"""

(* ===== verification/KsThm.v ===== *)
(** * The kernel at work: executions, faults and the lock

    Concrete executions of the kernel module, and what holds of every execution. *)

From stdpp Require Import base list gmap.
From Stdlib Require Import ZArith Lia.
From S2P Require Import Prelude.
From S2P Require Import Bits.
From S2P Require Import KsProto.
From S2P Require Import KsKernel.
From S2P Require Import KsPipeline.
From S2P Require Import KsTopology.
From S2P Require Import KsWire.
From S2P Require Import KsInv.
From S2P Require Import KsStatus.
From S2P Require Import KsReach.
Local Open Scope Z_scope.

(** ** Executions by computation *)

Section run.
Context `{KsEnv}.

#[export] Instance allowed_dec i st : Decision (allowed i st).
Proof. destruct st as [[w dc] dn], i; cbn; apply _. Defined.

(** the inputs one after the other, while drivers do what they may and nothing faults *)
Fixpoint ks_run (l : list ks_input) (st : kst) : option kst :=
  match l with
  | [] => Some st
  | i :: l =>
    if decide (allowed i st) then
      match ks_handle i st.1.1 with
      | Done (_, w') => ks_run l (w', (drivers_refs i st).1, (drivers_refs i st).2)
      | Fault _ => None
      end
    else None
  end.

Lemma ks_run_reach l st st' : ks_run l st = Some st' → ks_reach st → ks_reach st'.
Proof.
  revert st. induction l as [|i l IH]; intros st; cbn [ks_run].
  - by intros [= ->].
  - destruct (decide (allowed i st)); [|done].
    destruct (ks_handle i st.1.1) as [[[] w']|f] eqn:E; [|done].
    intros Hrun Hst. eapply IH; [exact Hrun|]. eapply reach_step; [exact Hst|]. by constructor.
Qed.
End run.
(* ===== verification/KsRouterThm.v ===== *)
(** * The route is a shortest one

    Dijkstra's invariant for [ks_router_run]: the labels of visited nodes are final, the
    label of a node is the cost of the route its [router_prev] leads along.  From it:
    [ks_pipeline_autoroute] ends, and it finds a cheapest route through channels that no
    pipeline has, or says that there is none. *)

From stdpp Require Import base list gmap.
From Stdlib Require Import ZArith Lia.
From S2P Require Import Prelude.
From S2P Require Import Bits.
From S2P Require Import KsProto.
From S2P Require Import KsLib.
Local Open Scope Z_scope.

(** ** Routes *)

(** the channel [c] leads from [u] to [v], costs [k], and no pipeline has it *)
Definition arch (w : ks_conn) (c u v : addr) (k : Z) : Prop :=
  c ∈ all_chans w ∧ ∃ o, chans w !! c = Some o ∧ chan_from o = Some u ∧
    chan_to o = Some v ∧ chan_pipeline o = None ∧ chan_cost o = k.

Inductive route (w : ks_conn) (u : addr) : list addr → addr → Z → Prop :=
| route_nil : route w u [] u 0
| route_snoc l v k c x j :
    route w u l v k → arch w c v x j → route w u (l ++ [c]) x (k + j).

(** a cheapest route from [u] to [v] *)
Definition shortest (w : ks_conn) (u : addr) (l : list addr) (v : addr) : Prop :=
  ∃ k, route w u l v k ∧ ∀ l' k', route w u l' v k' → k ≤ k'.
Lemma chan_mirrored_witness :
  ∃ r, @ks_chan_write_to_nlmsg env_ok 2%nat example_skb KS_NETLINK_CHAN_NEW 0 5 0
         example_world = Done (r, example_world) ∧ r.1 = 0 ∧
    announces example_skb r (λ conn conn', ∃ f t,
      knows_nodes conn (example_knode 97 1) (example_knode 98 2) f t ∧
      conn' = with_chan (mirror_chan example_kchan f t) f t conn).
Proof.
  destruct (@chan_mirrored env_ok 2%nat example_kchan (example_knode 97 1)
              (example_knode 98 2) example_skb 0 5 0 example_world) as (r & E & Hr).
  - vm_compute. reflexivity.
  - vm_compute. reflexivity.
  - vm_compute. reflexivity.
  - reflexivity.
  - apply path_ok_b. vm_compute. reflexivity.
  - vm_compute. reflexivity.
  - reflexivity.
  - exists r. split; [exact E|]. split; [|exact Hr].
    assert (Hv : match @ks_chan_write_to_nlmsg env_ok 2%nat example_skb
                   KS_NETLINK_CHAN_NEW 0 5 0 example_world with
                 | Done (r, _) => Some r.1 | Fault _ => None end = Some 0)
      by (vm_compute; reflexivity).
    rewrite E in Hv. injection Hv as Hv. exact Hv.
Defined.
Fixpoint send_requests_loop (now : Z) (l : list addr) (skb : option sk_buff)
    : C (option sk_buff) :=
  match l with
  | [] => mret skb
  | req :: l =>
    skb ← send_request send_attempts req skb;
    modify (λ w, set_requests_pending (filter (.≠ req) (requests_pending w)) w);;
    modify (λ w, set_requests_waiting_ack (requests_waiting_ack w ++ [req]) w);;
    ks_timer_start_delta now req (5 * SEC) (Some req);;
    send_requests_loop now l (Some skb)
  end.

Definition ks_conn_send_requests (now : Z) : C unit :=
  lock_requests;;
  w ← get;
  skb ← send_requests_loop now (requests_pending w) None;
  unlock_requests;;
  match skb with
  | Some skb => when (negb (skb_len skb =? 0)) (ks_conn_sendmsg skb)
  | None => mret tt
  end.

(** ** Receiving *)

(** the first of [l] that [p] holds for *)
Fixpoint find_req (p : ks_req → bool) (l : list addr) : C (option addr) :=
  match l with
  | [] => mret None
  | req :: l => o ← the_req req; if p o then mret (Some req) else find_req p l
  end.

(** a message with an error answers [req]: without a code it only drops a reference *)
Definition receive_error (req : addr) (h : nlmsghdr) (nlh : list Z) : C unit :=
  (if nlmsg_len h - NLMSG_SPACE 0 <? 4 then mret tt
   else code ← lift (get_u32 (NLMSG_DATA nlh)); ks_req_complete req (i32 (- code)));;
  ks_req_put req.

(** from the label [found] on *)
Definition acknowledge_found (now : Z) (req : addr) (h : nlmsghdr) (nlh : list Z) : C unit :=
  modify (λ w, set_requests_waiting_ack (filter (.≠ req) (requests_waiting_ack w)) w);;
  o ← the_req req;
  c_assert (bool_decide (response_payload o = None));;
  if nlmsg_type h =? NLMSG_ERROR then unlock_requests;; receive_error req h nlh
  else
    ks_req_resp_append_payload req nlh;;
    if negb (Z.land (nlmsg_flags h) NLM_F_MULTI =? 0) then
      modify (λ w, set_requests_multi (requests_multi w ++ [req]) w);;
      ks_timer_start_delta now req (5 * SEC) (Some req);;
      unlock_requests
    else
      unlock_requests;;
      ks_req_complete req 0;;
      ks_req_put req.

"""

__What the task asks__
The reply should consist of one number: how many lines of the material contain the word "unit".

__Task response__
3